Department of Medicine, Centre for Clinical Research, Dalhousie University, 5790 University Ave, B3H 1V7, Halifax, NS, Canada.

出版信息

Breast Cancer Res Treat. 2007 Mar;101(3):325-33. doi: 10.1007/s10549-006-9299-4. Epub 2006 Aug 2.
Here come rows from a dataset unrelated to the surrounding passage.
(* ===== verification/SignInOtp.v ===== *)
(** * Sign-in codes (lib/signin-otp.ts)

    A short code mailed next to the magic link: minted with a one-hour life, compared with
    its keyed hash, burned after five wrong guesses and deleted when it verifies. The handlers
    are sequences of database operations; the keyed hash and the random draws are parameters.
    Strings are ASCII. *)

From S2P Require Import Prelude Threads.

Open Scope Z_scope.

(** ** Data *)

Record OtpRow := {
  otp_id : string;
  otp_identifier : string;
  otp_codeHash : string;
  otp_expires : Z;
  otp_attempts : Z;
}.

(** The table is the list of its rows in the order of their creation. *)

Definition OTP_TTL_MS : Z := 60 * 60 * 1000.
Definition OTP_MAX_ATTEMPTS : Z := 5.
Definition OTP_LENGTH : nat := 8.
Definition OTP_ALPHABET : string := "23456789ABCDEFGHJKMNPQRSTUVWXYZ".

(** ** Codes *)

Definition upper_char (c : Ascii.ascii) : Ascii.ascii :=
  let n := Ascii.nat_of_ascii c in
  if Nat.leb 97 n && Nat.leb n 122 then Ascii.ascii_of_nat (n - 32) else c.

Fixpoint string_map (f : Ascii.ascii → Ascii.ascii) (s : string) : string :=
  match s with EmptyString => EmptyString | String c s' => String (f c) (string_map f s') end.

Fixpoint string_filter (keep : Ascii.ascii → bool) (s : string) : string :=
  match s with
  | EmptyString => EmptyString
  | String c s' => if keep c then String c (string_filter keep s') else string_filter keep s'
  end.

Definition toUpperCase : string → string := string_map upper_char.

Definition is_alnum (c : Ascii.ascii) : bool :=
  let n := Ascii.nat_of_ascii c in (Nat.leb 48 n && Nat.leb n 57) || (Nat.leb 65 n && Nat.leb n 90).

Definition normalizeOtp (input : string) : string := string_filter is_alnum (toUpperCase input).

(** The symbol at a drawn index of an alphabet. *)
Definition symbol (alphabet : string) (i : nat) : string :=
  match String.get i alphabet with Some c => String c EmptyString | None => "undefined" end.

Definition generateOtp (draw : nat → nat) : string :=
  String.concat "" (map (fun i => symbol OTP_ALPHABET (draw i)) (seq 0 OTP_LENGTH)).

(** ** Operations *)

Inductive OtpVerifyResult := OtpOk | OtpNoCode | OtpExpired | OtpMismatch | OtpLockedOut.

Section Otp.
Context (hmac : string → string).

Definition hashCode (code : string) : string := hmac (normalizeOtp code).

Definition hashesEqual (a b : string) : bool :=
  if negb (Nat.eqb (String.length a) (String.length b)) then false else bool_decide (a = b).

Definition deleteCodes (identifier : string) (db : list OtpRow) : list OtpRow :=
  filter (fun r => otp_identifier r ≠ identifier) db.

(** The transaction that replaces the codes of an address. *)
Definition createSignInOtp (now : Z) (id : string) (draw : nat → nat) (identifier : string) :
    thread (list OtpRow) string :=
  let code := generateOtp draw in
  _ ← write (fun db => deleteCodes identifier db ++
    [ {| otp_id := id; otp_identifier := identifier; otp_codeHash := hashCode code;
         otp_expires := now + OTP_TTL_MS; otp_attempts := 0 |} ]);
  mret code.

(** The newest code of an address. *)
Definition findCode (identifier : string) (db : list OtpRow) : option OtpRow :=
  last (filter (fun r => otp_identifier r = identifier) db).

Definition bump (r : OtpRow) : OtpRow :=
  {| otp_id := otp_id r; otp_identifier := otp_identifier r; otp_codeHash := otp_codeHash r;
     otp_expires := otp_expires r; otp_attempts := otp_attempts r + 1 |}.

(** The guarded increment, with the number of rows it changed. *)
Definition bumpAttempts (id : string) (db : list OtpRow) : nat * list OtpRow :=
  let hit := fun r => bool_decide (otp_id r = id) && (otp_attempts r <? OTP_MAX_ATTEMPTS) in
  (length (List.filter hit db), map (fun r => if hit r then bump r else r) db).

Definition readAttempts (id : string) (db : list OtpRow) : option Z :=
  (fun x => otp_attempts x.2) <$> list_find (fun r => otp_id r = id) db.

Definition verifySignInOtp (now : Z) (identifier submitted : string) : thread (list OtpRow) OtpVerifyResult :=
  row ← read (findCode identifier);
  match row with
  | None => mret OtpNoCode
  | Some row =>
      if otp_expires row <=? now then
        _ ← write (deleteCodes identifier); mret OtpExpired
      else if hashesEqual (otp_codeHash row) (hashCode submitted) then
        _ ← write (deleteCodes identifier); mret OtpOk
      else
        bumped ← act (bumpAttempts (otp_id row));
        if Nat.eqb bumped 0 then
          _ ← write (deleteCodes identifier); mret OtpLockedOut
        else
          after ← read (readAttempts (otp_id row));
          match after with
          | Some attempts =>
              if OTP_MAX_ATTEMPTS <=? attempts then
                _ ← write (deleteCodes identifier); mret OtpLockedOut
              else mret OtpMismatch
          | None => _ ← write (deleteCodes identifier); mret OtpLockedOut
          end
  end.

(** Guesses one after the other, each with its time. *)
Fixpoint guess (identifier : string) (gs : list (Z * string)) (db : list OtpRow) : list OtpVerifyResult * list OtpRow :=
  match gs with
  | [] => ([], db)
  | (now, submitted) :: gs =>
      let '(r, db) := run_solo (verifySignInOtp now identifier submitted) db in
      let '(rs, db) := guess identifier gs db in (r :: rs, db)
  end.

(** ** Lemmas *)

(** The code of an address among the rows of others. *)
Definition apart (identifier id : string) (others : list OtpRow) : Prop :=
  Forall (fun r => otp_identifier r ≠ identifier ∧ otp_id r ≠ id) others.

Lemma hashesEqual_spec a b : hashesEqual a b = bool_decide (a = b).
Proof using.
  unfold hashesEqual. destruct (Nat.eqb_spec (String.length a) (String.length b)); simpl; [done|].
  symmetry. apply bool_decide_eq_false. by intros ->.
Qed.

Lemma delete_apart identifier id others : apart identifier id others → deleteCodes identifier others = others.
Proof using.
  unfold apart, deleteCodes. induction 1 as [|r l [Hr _] _ IH]; [done|]. by rewrite filter_cons_True, IH.
Qed.

Lemma delete_row identifier id others row :
  apart identifier id others → otp_identifier row = identifier →
  deleteCodes identifier (others ++ [row]) = others.
Proof using.
  intros Ha Hr. unfold deleteCodes. rewrite filter_app. fold (deleteCodes identifier others).
  rewrite (delete_apart _ _ _ Ha), filter_cons_False by naive_solver. apply app_nil_r.
Qed.

Lemma find_apart identifier id others : apart identifier id others → findCode identifier others = None.
Proof using.
  unfold apart, findCode. induction 1 as [|r l [Hr _] _ IH]; [done|]. by rewrite filter_cons_False.
Qed.

Lemma find_row identifier others row :
  otp_identifier row = identifier → findCode identifier (others ++ [row]) = Some row.
Proof using.
  intros Hr. unfold findCode. rewrite filter_app, filter_cons_True, filter_nil by done. apply last_snoc.
Qed.

Lemma bump_row identifier others row :
  apart identifier (otp_id row) others → otp_attempts row < OTP_MAX_ATTEMPTS →
  bumpAttempts (otp_id row) (others ++ [row]) = (1%nat, others ++ [bump row]).
Proof using.
  intros Ha Hlt. unfold bumpAttempts. rewrite List.filter_app, map_app. simpl.
  rewrite bool_decide_true, (proj2 (Z.ltb_lt _ _)) by done. simpl. rewrite length_app. simpl.
  induction Ha as [|r l [_ Hr] _ IH]; [done|]. simpl. rewrite bool_decide_false by done. simpl.
  injection IH as IH1 IH2. by rewrite IH1, IH2.
Qed.

Lemma read_row identifier others row :
  apart identifier (otp_id row) others → readAttempts (otp_id row) (others ++ [row]) = Some (otp_attempts row).
Proof using.
  intros Ha. unfold readAttempts. rewrite list_find_app_r.
  - simpl. by rewrite decide_True.
  - apply list_find_None. eapply Forall_impl; [exact Ha|]. by intros r [_ ?].
Qed.

(** One guess, on an unexpired code that has attempts left. *)
Lemma verify_row now identifier submitted others row :
  apart identifier (otp_id row) others → otp_identifier row = identifier → now < otp_expires row →
  otp_attempts row < OTP_MAX_ATTEMPTS →
  run_solo (verifySignInOtp now identifier submitted) (others ++ [row]) =
    if decide (otp_codeHash row = hashCode submitted) then (OtpOk, others)
    else if OTP_MAX_ATTEMPTS <=? otp_attempts row + 1 then (OtpLockedOut, others)
    else (OtpMismatch, others ++ [bump row]).
Proof using.
  intros Ha Hid Hexp Hlt. unfold verifySignInOtp. rewrite run_solo_bind. cbn [read act run_solo fst snd].
  rewrite find_row by done. rewrite (proj2 (Z.leb_gt _ _)) by done. rewrite hashesEqual_spec.
  destruct (decide (otp_codeHash row = hashCode submitted)) as [E|E].
  - rewrite bool_decide_true by done. cbn. by erewrite delete_row.
  - rewrite bool_decide_false by done. rewrite run_solo_bind. cbn [act run_solo fst snd].
    erewrite bump_row by done. cbn [fst snd Nat.eqb]. rewrite run_solo_bind. cbn [read act run_solo fst snd].
    change (otp_id row) with (otp_id (bump row)). erewrite read_row by done. cbn [otp_attempts bump].
    destruct (OTP_MAX_ATTEMPTS <=? otp_attempts row + 1); [|done]. cbn. by erewrite delete_row.
Qed.

Lemma guess_none identifier id gs others :
  apart identifier id others → ∀ k, (guess identifier gs others).1 !! k ≠ Some OtpOk.
Proof using.
  intros Ha. induction gs as [|[now g] gs IH]; intros k; cbn [guess fst]; [by rewrite lookup_nil|].
  unfold verifySignInOtp. rewrite run_solo_bind. cbn [read act run_solo fst snd].
  erewrite find_apart by done. cbn [run_solo mret thread_ret].
  destruct (guess identifier gs others) as [rs db'] eqn:E. destruct k as [|k]; [done|]. apply IH.
Qed.

Lemma guess_row identifier gs others row :
  apart identifier (otp_id row) others → otp_identifier row = identifier →
  Forall (fun g => g.1 < otp_expires row) gs → otp_attempts row < OTP_MAX_ATTEMPTS → ∀ k,
  (guess identifier gs (others ++ [row])).1 !! k = Some OtpOk ↔
    Z.of_nat k + otp_attempts row < OTP_MAX_ATTEMPTS ∧
    (∃ g, gs !! k = Some g ∧ hashCode g.2 = otp_codeHash row) ∧
    ∀ j g, (j < k)%nat → gs !! j = Some g → hashCode g.2 ≠ otp_codeHash row.
Proof using.
  intros Ha Hid Hexp. revert row Ha Hid Hexp.
  induction gs as [|[now g] gs IH]; intros row Ha Hid Hexp Hlt k; cbn [guess fst].
  { rewrite lookup_nil. naive_solver. }
  apply Forall_cons in Hexp as [Hnow Hexp]. simpl in Hnow. rewrite verify_row by done.
  destruct (decide (otp_codeHash row = hashCode g)) as [E|E].
  - destruct (guess identifier gs others) as [rs db'] eqn:Eg. simpl. destruct k as [|k]; simpl.
    + split; [|done]. intros _. split_and!; [lia|by eauto|lia].
    + split; [|intros (_ & _ & Hno); by destruct (Hno 0%nat (now, g)); [lia|..]].
      intros Hk. exfalso. apply (guess_none identifier (otp_id row) gs others Ha k). by rewrite Eg.
  - assert (Hstep : ∀ P : nat → Prop, (P 0%nat ↔ False) →
      (∀ k, P (S k) ↔ Z.of_nat (S k) + otp_attempts row < OTP_MAX_ATTEMPTS ∧
        (∃ g', gs !! k = Some g' ∧ hashCode g'.2 = otp_codeHash row) ∧
        ∀ j g', (j < k)%nat → gs !! j = Some g' → hashCode g'.2 ≠ otp_codeHash row) →
      ∀ k, P k ↔ Z.of_nat k + otp_attempts row < OTP_MAX_ATTEMPTS ∧
        (∃ g', ((now, g) :: gs) !! k = Some g' ∧ hashCode g'.2 = otp_codeHash row) ∧
        ∀ j g', (j < k)%nat → ((now, g) :: gs) !! j = Some g' → hashCode g'.2 ≠ otp_codeHash row).
    { intros P H0 HS [|k']; [rewrite H0; split; [done|]; intros (_ & (? & [= <-] & He) & _); by destruct E|].
      rewrite HS. simpl. split; intros (H1 & H2 & H3); (split_and!; [done..|]); intros j g' Hj Hg.
      - destruct j as [|j]; simplify_eq/=; [by intros He; destruct E|]. eapply (H3 j); [lia|done].
      - eapply (H3 (S j)); [lia|done]. }
    destruct (Z.leb_spec OTP_MAX_ATTEMPTS (otp_attempts row + 1)) as [Hmax|Hmax].
    + destruct (guess identifier gs others) as [rs db'] eqn:Eg. simpl. revert k. apply Hstep; [done|].
      intros k. split; [|lia]. intros Hk. exfalso. apply (guess_none identifier (otp_id row) gs others Ha k). by rewrite Eg.
    + destruct (guess identifier gs (others ++ [bump row])) as [rs db'] eqn:Eg. simpl. revert k. apply Hstep; [done|].
      intros k. specialize (IH (bump row)). rewrite Eg in IH. simpl in *.
      rewrite IH by done. split; intros (? & ? & ?); split_and!; try done; lia.
Qed.

End Otp.

(** ** Properties *)

(** of the guesses made one after the other on a fresh code before it expires, exactly
    the first right one succeeds, if it is among the first five: a mailed code works once, and
    five wrong guesses burn it. *)
Theorem otp_sequential hmac now id draw identifier db gs k :
  id ∉ map otp_id db → Forall (fun g => g.1 < now + OTP_TTL_MS) gs →
  let '(code, db1) := run_solo (createSignInOtp hmac now id draw identifier) db in
  let right := fun g : Z * string => hashCode hmac g.2 = hashCode hmac code in
  (guess hmac identifier gs db1).1 !! k = Some OtpOk ↔
    (k < 5)%nat ∧ (∃ g, gs !! k = Some g ∧ right g) ∧
    ∀ j g, (j < k)%nat → gs !! j = Some g → ¬ right g.
Proof.
  intros Hid Hgs. cbn [run_solo createSignInOtp mbind thread_bind thread_bind_ write act mret thread_ret snd].
  rewrite guess_row; simpl; [| |done..].
  - unfold OTP_MAX_ATTEMPTS. split; intros (? & ? & ?); split_and!; try done; lia.
  - unfold apart, deleteCodes. rewrite Forall_forall. intros r [Hr Hin]%list_elem_of_filter. split; [done|].
    intros <-. apply Hid. by apply list_elem_of_fmap_2.
Qed.

(** The library of a test, and draws that give the code 23456789. *)
Definition demo_hmac (s : string) : string := "h:" +:+ s.

Lemma otp_sequential_witness :
  (guess demo_hmac "me@x.org" [(1, "00000000"); (2, "2345-6789"); (3, "23456789")]
    (run_solo (createSignInOtp demo_hmac 0 "row" (fun i => i) "me@x.org") []).2).1 !! 1%nat = Some OtpOk.
Proof.
  apply (otp_sequential demo_hmac 0 "row" (fun i => i) "me@x.org" []
    [(1, "00000000"); (2, "2345-6789"); (3, "23456789")] 1%nat).
  - apply not_elem_of_nil.
  - repeat constructor; simpl; unfold OTP_TTL_MS; lia.
  - split_and!; [lia|by eexists|]. intros [|j] g Hj Hg; [|lia]. by simplify_eq/=.
Defined.

(** Seven wrong guesses and the right code twice. *)
Definition demo_parallel : list (thread (list OtpRow) OtpVerifyResult) :=
  map (verifySignInOtp demo_hmac 1 "me@x.org")
      ["A"; "B"; "C"; "D"; "E"; "F"; "G"; "23456789"; "23456789"].

(** Each request reads the code first; then each runs to its end. *)
Definition demo_schedule : list nat := seq 0 9 ++ (seq 0 9 ≫= fun i => [i; i; i; i]).

(** Requests that overlap escape the lockout and the single use: seven wrong guesses that
    read the code together are each compared with it before the code is burned, and the right
    code then succeeds twice. *)
Theorem otp_parallel_guesses :
  returned (pool_run demo_schedule (demo_parallel,
    (run_solo (createSignInOtp demo_hmac 0 "row" (fun i => i) "me@x.org") []).2)).1 =
  [OtpMismatch; OtpMismatch; OtpMismatch; OtpMismatch; OtpLockedOut; OtpLockedOut; OtpLockedOut; OtpOk; OtpOk].
Proof. by vm_compute. Qed.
DOI:10.1007/s10549-006-9299-4
PMID:16897433
Abstract

BACKGROUND

Adjuvant Anastrozole (ANA) for 5 years and Tamoxifen followed by Exemestane (TAM-EXE) for 2.5 years each have become acceptable alternatives to 5 years of Tamoxifen (TAM) for post-menopausal women with breast cancer. As these newer options are associated with higher drug costs as well as improved outcomes, an economic evaluation was undertaken to compare the cost-utility of ANA and TAM-EXE relative to TAM alone and to each other in terms of cost per quality-adjusted life year (QALY) gained.

METHODS

A Markov model was developed to calculate monthly costs and outcomes in a hypothetical cohort of post-menopausal women with early-stage breast cancer. Baseline rates of cancer recurrence and adverse effects with TAM, and hazard ratios associated with ANA and EXE, were derived from the ATAC and IES trials. Patients received hormonal therapy for 5 years and benefit was modeled to persist 5 years beyond treatment. The analysis took a direct payer perspective with a 20-year time horizon. Costs and outcomes were discounted by 3%. Costs are in 2005 Canadian dollars.

RESULTS

ANA and TAM-EXE were associated with increased costs and QALYs, though the cost-utility of both relative to TAM alone was strongly favourable (<$50,000/QALY). Based on an indirect comparison of ANA and TAM-EXE, using TAM alone as a common comparator, the cost-utility of ANA relative to TAM-EXE appears unfavourable.

CONCLUSIONS

Both upfront and sequential AI options were cost-effective alternatives to TAM alone, but TAM-EXE appears to be the economically preferred AI option based on its more favourable cost-utility versus ANA.

摘要

背景

对于绝经后乳腺癌女性,5年的阿那曲唑(ANA)辅助治疗以及他莫昔芬序贯依西美坦(TAM-EXE)各2.5年的治疗已成为5年他莫昔芬(TAM)治疗的可接受替代方案。由于这些新方案不仅药物成本更高,而且疗效更佳,因此进行了一项经济学评估,以比较ANA和TAM-EXE相对于单独使用TAM以及彼此之间在每获得一个质量调整生命年(QALY)的成本方面的成本效益。

方法

开发了一个马尔可夫模型,用于计算一组假设的绝经后早期乳腺癌女性的每月成本和治疗结果。TAM的癌症复发和不良反应基线发生率以及与ANA和依西美坦(EXE)相关的风险比来自ATAC和IES试验。患者接受5年的激素治疗,并假设治疗后的获益持续5年。该分析采用直接付费方的视角,时间跨度为20年。成本和结果按3%进行贴现。成本以2005年加拿大元计。

结果

ANA和TAM-EXE与成本增加和QALY增加相关,尽管相对于单独使用TAM,两者的成本效益都非常可观(<50,000加元/QALY)。基于ANA和TAM-EXE的间接比较,以单独使用TAM作为共同对照,ANA相对于TAM-EXE的成本效益似乎不佳。

结论

与单独使用TAM相比,初始使用和序贯使用芳香化酶抑制剂(AI)方案均具有成本效益,但基于其相对于ANA更有利成本效益,TAM-EXE似乎是经济上更优的AI方案。